[Entries provided Boundary: Start]
Lemma absent_callbacks_are_noops_witness :
  downloadClick (bare_props true []) completed_row initialState =
    Completed tt initialState [] ∧
  cancelClick (bare_props true []) pending_row initialState =
    Completed tt initialState [] ∧
  invocations
    (log_of (onSortingChange (bare_props true [])
               {| ascending := false; columnTitle := "status" |} initialState)) =
    [] ∧
  showModal (bare_props true []) initialState = Completed tt initialState [].
Proof.
  split; [|split; [|split]].
  - exact (proj1 (absent_callbacks_are_noops
                    (bare_props true []) completed_row
                    {| ascending := false; columnTitle := "status" |}
                    initialState)
             eq_refl _ _ eq_refl).
  - exact (proj1 (proj2 (absent_callbacks_are_noops
                           (bare_props true []) pending_row
                           {| ascending := false; columnTitle := "status" |}
                           initialState))
             eq_refl _ eq_refl).
  - exact (proj2 (proj1 (proj2 (proj2 (absent_callbacks_are_noops
                           (bare_props true []) pending_row
                           {| ascending := false; columnTitle := "status" |}
                           initialState)))
             eq_refl)).
  - exact (proj1 (proj2 (proj2 (proj2 (absent_callbacks_are_noops
                           (bare_props true []) pending_row
                           {| ascending := false; columnTitle := "status" |}
                           initialState)))
             (or_introl eq_refl))).
Defined.

Lemma row_key_is_index_in_unfiltered_list_witness :
  {| report := example_report false 44 160; key := 2 |} ∈
  dataSource
    (example_props true
       [example_report true 42 150; example_report false 43 50;
        example_report false 44 160]).
Proof.
  apply (proj2 (proj1 (proj2 (row_key_is_index_in_unfiltered_list
                  (example_props true
                     [example_report true 42 150; example_report false 43 50;
                      example_report false 44 160])))
           2 (example_report false 44 160) eq_refl)).
  reflexivity.
Defined.

Lemma session_keeps_last_sort_witness :
  lastSort
    [(example_props true [], ClickActivate);
     (example_props true [],
      ChangeSort {| ascending := false; columnTitle := "status" |})]
    (sortSetting initialState) =
  {| ascending := false; columnTitle := "status" |}.
Proof.
  destruct (session_keeps_last_sort
              [(example_props true [], ClickActivate)] initialState)
    as (log & _ & _ & Hlast).
  exact (Hlast (example_props true [])
               {| ascending := false; columnTitle := "status" |} eq_refl).
Defined.

Lemma sort_changes_notify_in_order_witness :
  invocations
    (log_of
       (session
          [(example_props true [],
            ChangeSort {| ascending := false; columnTitle := "status" |});
           (example_props true [],
            ChangeSort {| ascending := false; columnTitle := "status" |});
           (example_props true [],
            ChangeSort {| ascending := true; columnTitle := "activatedOn" |})]
          initialState)) =
  [(3, [VString "Diagnostics"; VString "status"; VBoolean false]);
   (3, [VString "Diagnostics"; VString "status"; VBoolean false]);
   (3, [VString "Diagnostics"; VString "activatedOn"; VBoolean true])].
Proof.
  exact (sort_changes_notify_in_order
           (example_props true [])
           [{| ascending := false; columnTitle := "status" |};
            {| ascending := false; columnTitle := "status" |};
            {| ascending := true; columnTitle := "activatedOn" |}]
           initialState 3 eq_refl eq_refl).
Defined.

Lemma download_click_reports_fingerprint_witness :
  downloadClick (example_props true [example_report true 42 150])
                completed_row initialState =
  Completed tt initialState [Invoke 1 [VString "SELECT _"]].
Proof.
  exact (download_click_reports_fingerprint
           (example_props true [example_report true 42 150])
           completed_row _ _ 1 initialState eq_refl eq_refl).
Defined.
[Entries provided Boundary: End]
Each line of the material above that holds "activatedOn" counts once; give the total and nothing else.

3